Configurable Relations

The ontology has 8 built-in relation types: implements, extends, optimizes, contradicts, cites, prerequisite_of, trades_off, derived_from. Each has default keyword synonyms used for automatic extraction.

You can customize relations via ontology.relations in config.yaml:

  • Extend a built-in type — add synonyms (e.g., multilingual keywords) to an existing type. The default synonyms are kept; yours are appended.
  • Add a custom type — define a new relation name with its keyword synonyms. Relation names must be lowercase [a-z][a-z0-9_]*.

Zero config = identical to current behavior. Existing databases are migrated automatically on first open.

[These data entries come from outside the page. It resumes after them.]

(** C1: for a normalised image, a registered preset and any invert
    flags, the AO, Roughness and Metallic files that [unpack_orm] wrote
    read back as single-channel 8-bit images (mode "L", one band of
    bytes) that hold exactly the band of the source image at the index
    of the preset's letter (R is 0, G is 1, B is 2), every sample [v]
    replaced by [255 - v] for Roughness and Metallic when their flag is
    set and never for AO; and the call does go through where the output
    directory is usable and no directory occupies an output path. *)
Theorem unpack_orm_channels input out name ir im ah fs img a r m :
  load_image_rgb_or_rgba input fs = (fs, Ok img) →
  wf_image img = true →
  dict_get PRESETS name = Some (a, r, m) →
  ∃ ia ir' im',
    letter_index a = Some ia ∧ letter_index r = Some ir'
    ∧ letter_index m = Some im'
    ∧ (letter_index "R" = Some 0%nat ∧ letter_index "G" = Some 1%nat
       ∧ letter_index "B" = Some 2%nat)
    ∧ (∀ fs' ao_path rough_path metal_path height,
         unpack_orm input out name ir im ah fs
         = (fs', Ok (ao_path, rough_path, metal_path, height)) →
         Image_open ao_path fs'
         = (fs', Ok (gray img (source_band img ia)))
         ∧ Image_open rough_path fs'
           = (fs', Ok (gray img (inverted ir (source_band img ir'))))
         ∧ Image_open metal_path fs'
           = (fs', Ok (gray img (inverted im (source_band img im'))))
         ∧ Forall is_byte (source_band img ia)
         ∧ Forall is_byte (inverted ir (source_band img ir'))
         ∧ Forall is_byte (inverted im (source_band img im')))
    ∧ (out_dir_usable fs out = true → targets_free fs input out = true →
       ∃ fs' res, unpack_orm input out name ir im ah fs = (fs', Ok res)).
Proof.
  intros Hload Hwf Hpre.
  destruct (preset_letters _ _ _ _ Hpre) as ([ia Ha] & [ir' Hr] & [im' Hm]).
  exists ia, ir', im'. do 4 (split; [done|]). split.
  - intros fs' ao_path rough_path metal_path height Hrun.
    destruct (unpack_orm_ok_inv _ _ _ _ _ _ _ _ _ _ _ _ _ _ _ _
                Hload Hwf Hpre Ha Hr Hm Hrun)
      as (-> & Hres & [D1 _] & [D2 _] & [D3 _] & _).
    unfold returned in Hres. simplify_eq.
    pose proof (files_unpacked (with_out_dir fs out) out input img
                  ia ir' im' ir im ah) as (F1 & F2 & F3 & _).
    pose proof (normal_bands img Hwf (load_normal _ _ _ Hload)) as (_ & _ & _ & Hb).
    repeat split;
      try (eapply Image_open_file; [by rewrite isdir_unpacked|eassumption]);
      auto using source_band_bytes, inverted_bytes.
  - intros Hu Hfree. eexists _, _.
    by eapply unpack_orm_ok_run.
Qed.
(** X16: progress reports and status strings never change the lifecycle of
    a promise: whatever the delegation links, after [reportProgress] or
    [reportStatus] returns, every promise of the store has the state, the
    exception and the delegation target it had before, and no promise has
    appeared or gone. *)
Theorem notices_keep_lifecycle (fuel : nat) (p : nat) (r : Report)
    (s s' : Store) :
  is_notice r = true →
  send fuel p r s = Some s' →
  ∀ q, state <$> (s' !! q) = state <$> (s !! q) ∧
       exception <$> (s' !! q) = exception <$> (s !! q) ∧
       delegateTo <$> (s' !! q) = delegateTo <$> (s !! q).
Proof.
  intros Hr. revert p s. induction fuel as [|fuel IH]; intros p s.
  - by rewrite send_zero.
  - rewrite send_step. destruct (s !! p) as [d|] eqn:Hp; [|done].
    destruct (receive_notice_keeps_lifecycle d r Hr) as (Hst & Hex & Hdel).
    assert (Hins : ∀ q,
      state <$> (<[p := receive d r]> s !! q) = state <$> (s !! q) ∧
      exception <$> (<[p := receive d r]> s !! q) = exception <$> (s !! q) ∧
      delegateTo <$> (<[p := receive d r]> s !! q) = delegateTo <$> (s !! q)).
    { intros q. destruct (decide (p = q)) as [<-|Hne].
      - rewrite lookup_insert_eq, Hp. simpl. by rewrite Hst, Hex, Hdel.
      - by rewrite lookup_insert_ne. }
    destruct (delegateTo d) as [target|].
    + intros H q. destruct (IH _ _ H q) as (H1 & H2 & H3).
      destruct (Hins q) as (H4 & H5 & H6).
      by rewrite H1, H2, H3.
    + intros [= <-]. apply Hins.
Qed.

Lemma notices_keep_lifecycle_witness :
  ∃ s', send 2 1 (Progress 3 7) pull_store = Some s' ∧
        state <$> (s' !! 0%nat) = Some BaseFutureData.Running ∧
        progressCurrent <$> (s' !! 0%nat) = Some 3%N.
Proof.
  destruct (send 2 1 (Progress 3 7) pull_store) as [s'|] eqn:E;
    [|vm_compute in E; discriminate].
  exists s'. split; [done|]. split.
  - rewrite (proj1 (notices_keep_lifecycle 2 1 (Progress 3 7) pull_store s'
                      eq_refl E 0%nat)).
    reflexivity.
  - injection E as <-. reflexivity.
Defined.

(** X17: a subordinate that finishes leaves the promise it delegates to as
    it was, while a subordinate that fails fails it too.  For [inner]
    delegating to [outer], [reportFinished] on [inner] changes the data of
    [inner] alone; [reportException] on [inner], with fuel for the chain,
    puts every promise of the chain, [outer] included, in the state
    [Exception] holding the same exception. *)
Theorem finish_stays_local_failure_spreads (s : Store) (inner outer : nat)
    (d_in : BaseFutureData) (ch : list nat) (fuel : nat) (e : exn) :
  s !! inner = Some d_in →
  delegateTo d_in = Some outer →
  chain s outer ch →
  (length ch < fuel)%nat →
  (∃ s1, reportFinished inner s = Some s1 ∧
         state <$> (s1 !! inner) = Some BaseFutureData.Finished ∧
         ∀ q, q ≠ inner → s1 !! q = s !! q) ∧
  (∃ s2, reportException fuel inner e s = Some s2 ∧
         ∀ q, q ∈ inner :: ch →
              state <$> (s2 !! q) = Some BaseFutureData.Exception ∧
              exception <$> (s2 !! q) = Some (Some e)).
Proof.
  intros Hin Hd Hch Hfuel. split.
  - unfold reportFinished, update. rewrite Hin. eexists. split; [done|]. split.
    + by rewrite lookup_insert_eq.
    + intros q Hq. by rewrite lookup_insert_ne.
  - assert (Hfull : chain s inner (inner :: ch))
      by (by apply (chain_step _ _ outer d_in)).
    exists (receive_along (inner :: ch) (Failure e) s). split.
    + apply (send_along fuel (Failure e) (inner :: ch) s inner Hfull). simpl. lia.
    + intros q Hq.
      rewrite receive_along_in by (done || by eapply chain_NoDup).
      destruct (chain_lookup _ _ _ _ Hfull Hq) as [d ->]. done.
Qed.

Lemma finish_stays_local_failure_spreads_witness :
  ∃ s1, reportFinished 1 pull_store = Some s1 ∧
        s1 !! 0%nat = pull_store !! 0%nat.
Proof.
  destruct (finish_stays_local_failure_spreads pull_store 1 0
              (fresh_data (Some 0%nat)) [0%nat] 2 (Exception "failed"))
    as [(s1 & H1 & _ & Hrest) _].
  - reflexivity.
  - reflexivity.
  - apply (chain_end _ _ (fresh_data None)); reflexivity.
  - simpl. lia.
  - exists s1. split; [exact H1|]. apply Hrest. lia.
Defined.

Lemma endless_insert (s : Store) (cycle : nat → Prop) (p : nat)
    (d : BaseFutureData) (r : Report) :
  endless s cycle → s !! p = Some d → endless (<[p := receive d r]> s) cycle.
Proof.
  intros Hend Hp x Hx. destruct (Hend x Hx) as (dx & y & Hdx & Hy & Hcy).
  destruct (decide (p = x)) as [->|Hne].
  - exists (receive d r), y. rewrite lookup_insert_eq. split; [done|].
    split; [|done]. rewrite Hp in Hdx. injection Hdx as <-. by destruct r.
  - exists dx, y. by rewrite lookup_insert_ne.
Qed.

(** X18: a delegation cycle makes the delegating reports recurse without
    end.  When a promise belongs to a set of promises each of which
    delegates to another of the set (a promise that delegates to itself is
    the least such set), [reportProgress], [reportStatus] and
    [reportException] on it return for no amount of fuel. *)
Theorem delegation_cycle_never_returns (s : Store) (cycle : nat → Prop)
    (p : nat) (r : Report) :
  endless s cycle → cycle p → ∀ fuel, send fuel p r s = None.
Proof.
  intros Hend Hp fuel. revert s p Hend Hp.
  induction fuel as [|fuel IH]; intros s p Hend Hp; [apply send_zero|].
  rewrite send_step. destruct (Hend p Hp) as (d & y & Hd & Hdel & Hy).
  rewrite Hd, Hdel. apply IH; [|done]. by apply endless_insert.
Qed.

Lemma delegation_cycle_never_returns_witness :
  reportProgress 5 0 1 2 {[ 0%nat := fresh_data (Some 0%nat) ]} = None.
Proof.
  change (send 5 0 (Progress 1 2) {[ 0%nat := fresh_data (Some 0%nat) ]} = None).
  apply (delegation_cycle_never_returns {[ 0%nat := fresh_data (Some 0%nat) ]}
           (fun x => x = 0%nat) 0%nat (Progress 1 2)).
  - intros x ->. exists (fresh_data (Some 0%nat)), 0%nat.
    split; [reflexivity|]. split; reflexivity.
  - reflexivity.
Defined.

(** * Further properties of the git driver *)

Lemma land_bit_cases (allowedTypes bit : Z) (t u : GitCredentialQuery.Type_) :
  u ∈ (if Z.land allowedTypes bit =? 0 then [] else [t]) ↔
  u = t ∧ Z.land allowedTypes bit ≠ 0.
Proof.
  destruct (Z.eqb_spec (Z.land allowedTypes bit) 0) as [E|E].
  - rewrite elem_of_nil. tauto.
  - rewrite list_elem_of_singleton. tauto.
Qed.
(* ===== verification/GoStrings.v ===== *)
(** * The parts of Go's [strings], [fmt], [encoding/base64] and [regexp] packages
    that the program uses.

    A Go string is a sequence of bytes, modelled by [string] (one [ascii] per
    byte).  Functions keep their Go names and argument order; a result of [-1]
    is [None].  Case folding of non-ASCII text and the regular expressions
    outside the anchored literal/[.*] fragment are parameters (classes
    [UnicodeCase] and [RegexpOther]): no theorem depends on their value unless
    it says so. *)

From S2P Require Import Prelude.
From Stdlib Require Import ZArith Lia Ascii.
Local Open Scope string_scope.

(** ** Slices of strings *)

Fixpoint str_take (n : nat) (s : string) : string :=
  match n, s with
  | S n', String a s' => String a (str_take n' s')
  | _, _ => ""
  end.

Fixpoint str_drop (n : nat) (s : string) : string :=
  match n, s with
  | S n', String _ s' => str_drop n' s'
  | _, _ => s
  end.

(** ** Searching *)

Fixpoint HasPrefix (s prefix : string) {struct prefix} : bool :=
  match prefix, s with
  | "", _ => true
  | String a p', String b s' => bool_decide (a = b) && HasPrefix s' p'
  | String _ _, "" => false
  end.

Definition HasSuffix (s suffix : string) : bool :=
  (String.length suffix <=? String.length s)%nat
  && bool_decide (str_drop (String.length s - String.length suffix) s = suffix).

Fixpoint Index (s substr : string) : option nat :=
  if HasPrefix s substr then Some 0
  else match s with
       | "" => None
       | String _ s' => S <$> Index s' substr
       end.

Fixpoint LastIndex (s substr : string) : option nat :=
  match s with
  | "" => if HasPrefix s substr then Some 0 else None
  | String _ s' =>
      match LastIndex s' substr with
      | Some i => Some (S i)
      | None => if HasPrefix s substr then Some 0 else None
      end
  end.

Definition Contains (s substr : string) : bool := bool_decide (is_Some (Index s substr)).

(** ** Splitting, joining, trimming and replacing *)

(** [strings.SplitN] for [n > 0] and a non-empty separator. *)
Fixpoint SplitN (s sep : string) (n : nat) : list string :=
  match n with
  | O => []
  | S O => [s]
  | S n' =>
      match Index s sep with
      | None => [s]
      | Some i => str_take i s :: SplitN (str_drop (i + String.length sep) s) sep n'
      end
  end.

(** [strings.Split]: as many pieces as there are; [length s + 1] pieces are enough. *)
Definition Split (s sep : string) : list string := SplitN s sep (S (String.length s)).

Fixpoint Join (parts : list string) (sep : string) : string :=
  match parts with
  | [] => ""
  | [p] => p
  | p :: rest => p +:+ sep +:+ Join rest sep
  end.

Definition ReplaceAll (s old new : string) : string := Join (Split s old) new.

(** [strings.Replace(s, old, new, 1)]. *)
Definition Replace1 (s old new : string) : string :=
  match Index s old with
  | None => s
  | Some i => str_take i s +:+ new +:+ str_drop (i + String.length old) s
  end.

Definition TrimPrefix (s prefix : string) : string :=
  if HasPrefix s prefix then str_drop (String.length prefix) s else s.

Definition TrimSuffix (s suffix : string) : string :=
  if HasSuffix s suffix then str_take (String.length s - String.length suffix) s else s.

(** [strings.TrimLeft], [TrimRight] and [Trim] with a cutset of one byte. *)
Fixpoint TrimLeft (s : string) (c : ascii) : string :=
  match s with
  | "" => ""
  | String a s' => if bool_decide (a = c) then TrimLeft s' c else s
  end.

Fixpoint TrimRight (s : string) (c : ascii) : string :=
  match s with
  | "" => ""
  | String a s' =>
      match TrimRight s' c with
      | "" => if bool_decide (a = c) then "" else String a ""
      | t => String a t
      end
  end.

Definition Trim (s : string) (c : ascii) : string := TrimRight (TrimLeft s c) c.

(** ** Case *)

Fixpoint str_forall (P : ascii -> bool) (s : string) : bool :=
  match s with
  | "" => true
  | String a s' => P a && str_forall P s'
  end.

Fixpoint str_map (f : ascii -> ascii) (s : string) : string :=
  match s with
  | "" => ""
  | String a s' => String (f a) (str_map f s')
  end.

Definition is_ascii_byte (a : ascii) : bool := (N_of_ascii a <? 128)%N.
Definition isASCII (s : string) : bool := str_forall is_ascii_byte s.

Definition is_upper (a : ascii) : bool :=
  (65 <=? N_of_ascii a)%N && (N_of_ascii a <=? 90)%N.

Definition lower_byte (a : ascii) : ascii :=
  if is_upper a then ascii_of_N (N_of_ascii a + 32) else a.

(** [unicode_lower s] stands for [strings.Map(unicode.ToLower, s)] on strings
    with a byte outside ASCII. *)
Class UnicodeCase := { unicode_lower : string -> string }.

(** A concrete instance for runs on ASCII text: other strings are left alone. *)
Definition ascii_case : UnicodeCase := {| unicode_lower := fun s => s |}.

Definition ToLower `{UnicodeCase} (s : string) : string :=
  if isASCII s then str_map lower_byte s else unicode_lower s.

(** ** [fmt] verbs and base64 *)

(** [%d] of an integer. *)
Definition fmt_d (z : Z) : string := pretty z.

Definition hex_digit (n : Z) : ascii :=
  default "0"%char (String.get (Z.to_nat n) "0123456789abcdef").

(** [%x] of a byte slice. *)
Fixpoint fmt_x (bs : list byte) : string :=
  match bs with
  | [] => ""
  | b :: bs' =>
      String (hex_digit (byte.unsigned b / 16))
        (String (hex_digit (byte.unsigned b mod 16)) (fmt_x bs'))
  end.

(** [%v] of a bool. *)
Definition fmt_bool (b : bool) : string := if b then "true" else "false".

Definition b64_alphabet : string :=
  "ABCDEFGHIJKLMNOPQRSTUVWXYZabcdefghijklmnopqrstuvwxyz0123456789+/".

Definition b64_char (n : Z) : ascii := default "A"%char (String.get (Z.to_nat n) b64_alphabet).

(** [base64.StdEncoding.EncodeToString]: three bytes to four characters, [=] padding. *)
Fixpoint b64_EncodeToString (bs : list byte) : string :=
  match bs with
  | [] => ""
  | [b0] =>
      let v := (byte.unsigned b0 * 65536)%Z in
      String (b64_char (v / 262144)) (String (b64_char (v / 4096 mod 64)) "==")
  | [b0; b1] =>
      let v := (byte.unsigned b0 * 65536 + byte.unsigned b1 * 256)%Z in
      String (b64_char (v / 262144)) (String (b64_char (v / 4096 mod 64))
        (String (b64_char (v / 64 mod 64)) "="))
  | b0 :: b1 :: b2 :: rest =>
      let v := (byte.unsigned b0 * 65536 + byte.unsigned b1 * 256 + byte.unsigned b2)%Z in
      String (b64_char (v / 262144)) (String (b64_char (v / 4096 mod 64))
        (String (b64_char (v / 64 mod 64)) (String (b64_char (v mod 64))
          (b64_EncodeToString rest))))
  end.

(** ** [regexp.MatchString]

    The program only builds expressions [^...$] whose body is a database
    pattern with every [*] replaced by [.*].  When the rest of the body is
    literal the expression is matched here; any other expression is handed to
    [regexp_other] ([None]: the expression does not compile). *)

Class RegexpOther := { regexp_other : string -> string -> option bool }.

(** A concrete instance for runs that stay in the modelled fragment. *)
Definition no_other_regexp : RegexpOther := {| regexp_other := fun _ _ => None |}.

Inductive rtok :=
| RLit (a : ascii)
| RStar.

Definition newline : ascii := "010"%char.

(** ASCII bytes with no meaning of their own in the RE2 syntax. *)
Definition literal_byte (a : ascii) : bool :=
  is_ascii_byte a && negb (Contains "\.+*?()|[]{}^$" (String a "")).

Fixpoint parse_body (s : string) : option (list rtok) :=
  match s with
  | "" => None
  | "$" => Some []
  | String a s' =>
      if literal_byte a then cons (RLit a) <$> parse_body s'
      else match a, s' with
           | "."%char, String "*"%char s'' => cons RStar <$> parse_body s''
           | _, _ => None
           end
  end.

Definition parse_anchored (re : string) : option (list rtok) :=
  match re with
  | String "^"%char body => parse_body body
  | _ => None
  end.

(** [.*] matches any run of bytes without a newline (the [s] flag is off). *)
Fixpoint rmatch (ts : list rtok) (s : string) : bool :=
  match ts with
  | [] => bool_decide (s = "")
  | RLit a :: ts' =>
      match s with
      | String b s' => bool_decide (a = b) && rmatch ts' s'
      | "" => false
      end
  | RStar :: ts' =>
      (fix star (s : string) : bool :=
         rmatch ts' s ||
         match s with
         | String b s' => bool_decide (b <> newline) && star s'
         | "" => false
         end) s
  end.
(* ===== verification/Parsing.v ===== *)
(** * Name and connection-string parsing ([src/util/parsing.go], [src/util/helpers.go])

    Collection names, the credentials carried by the client's appName, MongoDB
    connection strings and topology names.  A slice index
    that Go checks at run time is an explicit [Panic]. *)

From S2P Require Import Prelude GoStrings.
From Stdlib Require Import ZArith Lia Ascii.
Local Open Scope string_scope.

(** ** Definitions *)

Record CollectionInfo := {
  ci_Database : string;
  ci_Collection : string;
  ci_FullName : string
}.

Record ConnectionStringInfo := {
  cs_Scheme : string;
  cs_Username : string;
  cs_Password : string;
  cs_Host : string;
  cs_Database : string;
  cs_Options : string
}.

Record AppNameInfo := {
  an_Database : string;
  an_Username : string;
  an_Password : string;
  an_AuthSource : string
}.

Definition empty_connection_info : ConnectionStringInfo :=
  {| cs_Scheme := ""; cs_Username := ""; cs_Password := "";
     cs_Host := ""; cs_Database := ""; cs_Options := "" |}.

Definition empty_app_name_info : AppNameInfo :=
  {| an_Database := ""; an_Username := ""; an_Password := ""; an_AuthSource := "" |}.

(** The kinds of [description.TopologyKind] the program distinguishes. *)
Inductive TopologyKind :=
| Single
| Sharded
| LoadBalanced
| OtherTopology (name : string).

Section Parsing.
Context `{UnicodeCase}.

Definition NormalizeDatabaseName (dbName : string) : string := ToLower dbName.

Definition ParseCollectionName (fullCollectionName : string) : CollectionInfo :=
  match SplitN fullCollectionName "." 2 with
  | [db; coll] =>
      {| ci_Database := NormalizeDatabaseName db; ci_Collection := coll;
         ci_FullName := fullCollectionName |}
  | [coll] =>
      {| ci_Database := ""; ci_Collection := coll; ci_FullName := fullCollectionName |}
  | _ =>
      {| ci_Database := ""; ci_Collection := ""; ci_FullName := fullCollectionName |}
  end.

(** The user-info half: [strings.Split(parts[0], "://")[1]] panics when there is no "://". *)
Definition parse_user_info (part0 : string) : outcome (string * string) :=
  match Split part0 "://" with
  | _ :: userInfo :: _ =>
      match Split userInfo ":" with
      | [user; password] => Ret (user, password)
      | _ => Ret ("", "")
      end
  | _ => Panic "index out of range [1]"
  end.

(** The host half: host, database and options of [host/db?options]. *)
Definition parse_host_part (hostPart : string) : string * string * string :=
  if Contains hostPart "/" then
    match SplitN hostPart "/" 2 with
    | [host; dbOptions] =>
        match SplitN dbOptions "?" 2 with
        | [db; opts] => (host, NormalizeDatabaseName db, opts)
        | [db] => (host, NormalizeDatabaseName db, "")
        | _ => (host, "", "")
        end
    | host :: _ => (host, "", "")
    | [] => ("", "", "")
    end
  else (hostPart, "", "").

Definition ParseConnectionString (connStr : string) : outcome ConnectionStringInfo :=
  match Split connStr "@" with
  | [part0; hostPart] =>
      let? (user, password) := parse_user_info part0 in
      let '(host, db, opts) := parse_host_part hostPart in
      Ret {| cs_Scheme := ""; cs_Username := user; cs_Password := password;
             cs_Host := host; cs_Database := db; cs_Options := opts |}
  | _ => Ret empty_connection_info
  end.

Definition ParseAppName (appName : string) : AppNameInfo :=
  match Split appName ":" with
  | [db; user; password; source] =>
      {| an_Database := NormalizeDatabaseName db; an_Username := user; an_Password := password;
         an_AuthSource :=
           if bool_decide (source = "use_db") then NormalizeDatabaseName db else source |}
  | [db; user; password] =>
      {| an_Database := NormalizeDatabaseName db; an_Username := user; an_Password := password;
         an_AuthSource := "admin" |}
  | _ => empty_app_name_info
  end.

(** [random] is what [rand.Read] fills the 16 bytes with; an error is a panic. *)
Definition GenerateRandomString (random : outcome (list byte)) : outcome string :=
  match random with
  | Ret b =>
      let hexStr := fmt_x b in
      let slice from to := str_take (to - from) (str_drop from hexStr) in
      Ret (Join [slice 0 8; slice 8 12; slice 12 16; slice 16 20; slice 20 32] "_")
  | Err e => Panic e
  | Panic why => Panic why
  | NoFuel => NoFuel
  end.

Definition GetTopology (topology : string) : outcome TopologyKind :=
  let t := ToLower topology in
  if bool_decide (t = "single") then Ret Single
  else if bool_decide (t = "sharded") then Ret Sharded
  else if bool_decide (t = "loadBalanced") then Ret LoadBalanced
  else Err ("invalid topology: " +:+ topology).

End Parsing.

(** ** Properties *)

(** ** Random strings *)

(** Sixteen random bytes make a string of 36 characters, and different bytes make different strings. *)
Lemma GenerateRandomString_inj b b' s :
  length b = 16 -> length b' = 16 -> GenerateRandomString (Ret b) = Ret s ->
  String.length s = 36 /\ (GenerateRandomString (Ret b') = Ret s -> b = b').
Proof.
  intros Hb Hb'. do 16 (destruct b as [|? b]; [done|]). destruct b; [|done]. do 16 (destruct b' as [|? b']; [done|]). destruct b'; [|done].
  cbn -[hex_digit Z.div Z.modulo]. intros [= <-]. split; [done|]. intros H. injection H. intros.
  apply fmt_x_inj. cbn -[hex_digit Z.div Z.modulo]. congruence.
Qed.

Section ParsingFacts.
Context `{UnicodeCase}.

(** The split of a collection name at its first dot. *)
Lemma ParseCollectionName_dot db coll :
  no_byte "." db = true ->
  ParseCollectionName (db +:+ String "." coll) =
    {| ci_Database := NormalizeDatabaseName db; ci_Collection := coll;
       ci_FullName := db +:+ String "." coll |}.
Proof. intros Hdb. unfold ParseCollectionName. by rewrite SplitN_byte. Qed.

Lemma ParseCollectionName_nodot full :
  no_byte "." full = true ->
  ParseCollectionName full = {| ci_Database := ""; ci_Collection := full; ci_FullName := full |}.
Proof. intros Hf. unfold ParseCollectionName. by rewrite SplitN_none. Qed.

Lemma Split_colons l :
  l <> [] -> Forall (fun p => no_byte ":" p = true) l -> Split (Join l ":") ":" = l.
Proof.
  intros Hl Hf. induction Hf as [|p l Hp Hf IH]; [done|].
  destruct l as [|q l]; [by apply Split_none|].
  change (Join (p :: q :: l) ":") with (p +:+ String ":" (Join (q :: l) ":")).
  rewrite Split_byte by done. by rewrite IH.
Qed.

(** [ParseCollectionName] cuts at the first dot and nowhere else: either there
    is no dot, the database is empty and the whole name is the collection, or
    the name is [db.collection] with no dot in [db], the database is the
    normalized [db], and the collection (dots included) is kept byte for byte. *)
Theorem ParseCollectionName_spec full :
  let info := ParseCollectionName full in
  ci_FullName info = full /\
  ((no_byte "." full = true /\ ci_Database info = "" /\ ci_Collection info = full) \/
   exists db, no_byte "." db = true /\ full = db +:+ "." +:+ ci_Collection info /\
     ci_Database info = NormalizeDatabaseName db).
Proof.
  cbn zeta. destruct (no_byte_split "." full) as [Hf|(db & coll & Hdb & ->)].
  - rewrite ParseCollectionName_nodot by done. eauto.
  - rewrite ParseCollectionName_dot by done. split; [done|]. right. by exists db.
Qed.

(** The appName credentials round-trip: joining a database, a user, a password
    and an authentication source (none of which contains a colon) with colons
    and parsing the result gives them back, the database normalized, and the
    source [use_db] standing for the database itself. *)
Theorem ParseAppName_roundtrip db user password source :
  no_byte ":" db = true -> no_byte ":" user = true ->
  no_byte ":" password = true -> no_byte ":" source = true ->
  ParseAppName (Join [db; user; password; source] ":") =
    {| an_Database := NormalizeDatabaseName db; an_Username := user; an_Password := password;
       an_AuthSource :=
         if bool_decide (source = "use_db") then NormalizeDatabaseName db else source |}.
Proof.
  intros. unfold ParseAppName. rewrite Split_colons; [done|done|by repeat constructor].
Qed.

(** For ASCII names [GetTopology] never returns [LoadBalanced]: the name is
    lower-cased before it is compared with [loadBalanced]. *)
Theorem GetTopology_never_load_balanced s :
  isASCII s = true -> GetTopology s <> Ret LoadBalanced.
Proof.
  intros Hs. pose proof (ToLower_no_upper s Hs) as Hu. unfold GetTopology.
  repeat case_bool_decide; try done.
  match goal with E : ToLower s = _ |- _ => rewrite E in Hu end. by cbn in Hu.
Qed.

End ParsingFacts.


(** ** Witnesses *)

Lemma ParseAppName_roundtrip_witness :
  ParseAppName (H := ascii_case) "App:alice:secret:use_db" =
    {| an_Database := "app"; an_Username := "alice"; an_Password := "secret"; an_AuthSource := "app" |}.
Proof.
  exact (ParseAppName_roundtrip (H := ascii_case) "App" "alice" "secret" "use_db" eq_refl eq_refl eq_refl eq_refl).
Defined.

Lemma GetTopology_never_load_balanced_witness : GetTopology (H := ascii_case) "loadBalanced" <> Ret LoadBalanced.
Proof. apply (GetTopology_never_load_balanced (H := ascii_case)). reflexivity. Defined.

See the full guide for domain-specific examples, built-in synonym tables, and how extraction works.

Cost Optimization

sage-wiki tracks token usage and estimates cost for every compile. Three strategies to reduce cost:

Prompt caching (default: on) — Reuses system prompts across LLM calls within a compile pass. Anthropic and Gemini cache explicitly; OpenAI caches automatically. Saves 50-90% on input tokens.

Batch API — Submit all sources as a single async batch for 50% cost reduction. Available for Anthropic and OpenAI.

sage-wiki compile --batch       # submit batch, checkpoint, exit
sage-wiki compile               # poll status, retrieve when done

Cost estimation — Preview cost before committing:

sage-wiki compile --estimate    # show cost breakdown, exit

Or set compiler.estimate_before: true in config to prompt every time.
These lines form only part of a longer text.